I once taught people how to become soccer referees. You will begin by focusing on the ball, I’d tell them. You’ll see the player with the ball and the player challenging, but your focus will be on the ball and the feet. Gradually you’ll learn to watch all of both players–elbows, shoulders, hips, feet, ball. Learn, I would say, to broaden your vision. See the play developing. Where players are running from and to. Anticipate the coming collision. Anticipate where the ball will go if the player kicks it.
Perhaps we do this when studying scriptural or spiritual writing. We focus on individual words or phrases. We lift a phrase and make it a rule of life. We should, as we grow in experience and maturity, learn to see vast sweeps of the writing. That sentence in context of the audience the writer was reaching. The letter in context of what had been written before and in context of the lives of those referred to. See the “water.”
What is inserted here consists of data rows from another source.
(* ===== verification/PgStore.v ===== *)
(** * PostgresStore implements the coordinator's store

    The methods of PostgresStore as an instance of [StoreI], and the proof of
    [StoreLaws] for it: whatever round trips fail, as long as the other clients
    of the database neither delete agent events nor take sync jobs back. *)

From S2P Require Import Prelude GoStd GoTime Json Protocol Payloads.
From S2P Require Import Sql Tables RuntimeDB RuntimeSql RuntimeHistory RunStore Outbox Bootstrap RunSpec EventSpec SyncSpec.
From S2P Require Import Hub Coordinator CoordSpec.
#[local] Open Scope string_scope.

(** What the other clients may do to what was acknowledged. *)
Definition keeps_events (d d' : DB) : Prop :=
  (∀ r, rows (run_events d) r ⊆ rows (run_events d') r) ∧ table_le sync_le (sync_jobs d) (sync_jobs d').

#[export] Instance keeps_events_preorder : PreOrder keeps_events.
Proof.
  split; [intros d; split; [done|reflexivity]|].
  intros d1 d2 d3 [E1 S1] [E2 S2]. split; [intros r; etrans; [apply E1|apply E2]|by etrans].
Qed.

Section Pg.
Context `{J : !Jsonb}.

#[export] Instance pg_store : StoreI (World DB) := {|
  i_UpsertProjects := UpsertProjects;
  i_GetRun := GetRun;
  i_AppendAgentEvent := AppendAgentEvent;
  i_ApplyBootstrapBatch := ApplyBootstrapBatch;
  i_MarkCommandDelivered := MarkCommandDelivered;
  i_ReleaseCommand := ReleaseCommand;
  i_ClaimCommands := ClaimCommands;
  i_GetSyncJob := GetSyncJob;
|}.

Lemma query_keeps {A} (f : DB → A) : stmt_guar keeps_events (query f).
Proof. apply stmt_guar_query, _. Qed.

Lemma GetRun_keeps id b : op_guar keeps_events (GetRun id b).
Proof. unfold GetRun, ListRunEvents. guar. Qed.
Lemma GetSyncJob_keeps id : op_guar keeps_events (GetSyncJob id).
Proof. unfold GetSyncJob. guar. Qed.
Lemma MarkCommandDelivered_keeps now id : op_guar keeps_events (MarkCommandDelivered now id).
Proof.
  unfold MarkCommandDelivered. guar. intros d a d' H. unfold update_command in H.
  destruct (outbox d !! id) as [c|]; [|by simplify_eq].
  destruct (put_command _ _ d) as [[[] d1]|] eqn:E; simpl in H; simplify_eq.
  apply put_command_ok in E as ->. split; reflexivity.
Qed.

Lemma run_tx_settled {A} (body : RTx (TxEnd A)) w :
  all_or_nothing body → rely keeps_events w → rely keeps_events (run_tx body w).2.
Proof.
  intros Hb Hw. destruct (run_tx_all_or_nothing body w Hb) as (_&_&_&He).
  destruct (interfere_rely keeps_events w Hw) as [_ Hr]. unfold rely in *. by rewrite He.
Qed.

Lemma append_stored now clk r n t p o w :
  rely keeps_events w →
  let res := AppendAgentEvent now clk r n t p o w in
  rely keeps_events res.2 ∧
  (is_ok res.1 = true → is_Some (rows (run_events (w_db res.2)) r !! n)).
Proof.
  intros Hw. cbv zeta. unfold AppendAgentEvent. rewrite bind_op.
  pose proof (append_event_tx_robust now clk r n t p o) as Hrob.
  revert Hrob. generalize (append_event_calm now clk r n t p o (w_db (interfere w))).
  set (body := append_event_tx now clk r n t p o). intros Hcalm Hrob.
  pose proof (run_tx_settled body w Hrob Hw) as Hw1.
  destruct (run_tx_all_or_nothing body w Hrob) as (_&Hok&_&_).
  destruct (run_tx body w) as [[[]|e] w1]; simpl in *; [|by split].
  destruct (Hok eq_refl) as [Hreply Hdb].
  destruct (GetRun_keeps r false w1 Hw1) as [[Hkeep _] Hw2].
  destruct (GetRun r false w1) as [res w2]. simpl in *. split; [done|]. intros _.
  assert (is_Some (rows (run_events (w_db w1)) r !! n)) as [e He].
  { rewrite Hdb. destruct Hcalm
      as [[[e He] _]|[(_&->&Hdup)|(p0&p1&row&_&_&_&_&_&_&Happ)]].
    - congruence.
    - done.
    - apply event_applied_run in Happ as [_ Hev]. rewrite Hev.
      unfold event_logged; simpl. unfold rows at 1. rewrite lookup_insert_eq. simpl.
      rewrite lookup_insert_eq. by eexists. }
  exists e. by eapply lookup_weaken.
Qed.

(** A batch that was applied, or had been. *)
Definition committed_batch (b : BootstrapBatch) (d : DB) : Prop :=
  ∃ s, sync_jobs d !! bb_SyncID b = Some s ∧ (bb_BatchNo b ≤ sy_last_batch s)%Z.

Lemma apply_batch_commits now b d0 :
  triple (λ d, d = d0) (apply_batch_tx now b) (λ x d,
    match x with Commit _ => committed_batch b d | Rollback _ => committed_batch b d0 end).
Proof.
  eapply triple_post; [|apply apply_batch_triple]. intros [[]|[]] d; simpl.
  - intros (s&count&n&m&_&_&_&_&Hd). eexists. rewrite Hd, lookup_insert_eq. split; [done|]. simpl. lia.
  - intros (s&Hs&[Hn _]%andb_true_iff). exists s. split; [done|]. apply Z.eqb_eq in Hn. lia.
Qed.

Lemma committed_batch_mono b d d' : keeps_events d d' → committed_batch b d → committed_batch b d'.
Proof.
  intros [_ Hsync] (s&Hs&Hle). destruct (Hsync _ s Hs) as (s'&Hs'&Hl). exists s'.
  split; [done|]. pose proof (yl_batch _ _ Hl). lia.
Qed.

Lemma apply_stored now b w :
  rely keeps_events w →
  let res := ApplyBootstrapBatch now b w in
  rely keeps_events res.2 ∧ (is_ok res.1 = true → committed_batch b (w_db res.2)).
Proof.
  intros Hw. cbv zeta. unfold ApplyBootstrapBatch. rewrite bind_op.
  pose proof (apply_batch_robust now b) as Hrob.
  pose proof (run_tx_settled _ w Hrob Hw) as Hw1.
  destruct (run_tx_triple _ _ _ w Hrob (apply_batch_commits now b (w_db (interfere w))) eq_refl) as [_ Hok].
  destruct (run_tx (apply_batch_tx now b) w) as [[[]|e] w1]; simpl in *; [|by split].
  destruct (GetSyncJob_keeps (bb_SyncID b) w1 Hw1) as [Hkeep Hw2].
  destruct (GetSyncJob (bb_SyncID b) w1) as [res w2]. simpl in *. split; [done|]. intros _.
  eapply committed_batch_mono; [exact Hkeep|].
  destruct (Hok tt eq_refl) as [Hc|[-> [d' Hc]]]; done.
Qed.

#[export, refine] Instance pg_laws : StoreLaws (World DB) := {|
  settled := rely keeps_events;
  event_stored w r n := is_Some (rows (run_events (w_db w)) r !! n);
  batch_stored w j n := ∃ s, sync_jobs (w_db w) !! j = Some s ∧ (n ≤ sy_last_batch s)%Z;
  law_get_run := _; law_append := _; law_apply := _;
  law_delivered_event := _; law_delivered_batch := _;
|}.
Proof.
  - intros id b w Hw. by apply GetRun_keeps.
  - intros now clk r n t p o w Hw. by apply append_stored.
  - intros now b w Hw. by apply apply_stored.
  - intros now id w r n Hw [e He]. destruct (MarkCommandDelivered_keeps now id w Hw) as [[Hk _] _].
    exists e. by eapply lookup_weaken.
  - intros now id w j n Hw (s&Hs&Hle). destruct (MarkCommandDelivered_keeps now id w Hw) as [[_ Hk] _].
    destruct (Hk _ s Hs) as (s'&Hs'&Hl). exists s'. split; [done|]. pose proof (yl_batch _ _ Hl). lia.
Defined.
End Pg.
We can become trapped with people. We see one act in a narrow context. But we broaden our vision. We see what kind of day it’s been. We see the forces of family or job working on the person putting them in a certain frame of mind. We broaden our view. We see their long-term frustrations and struggles. Eventually we see the “water.”
Some may call this gaining perspective. Or it may be wisdom. Perhaps compassion.
Whatever you call it–work to acquire it.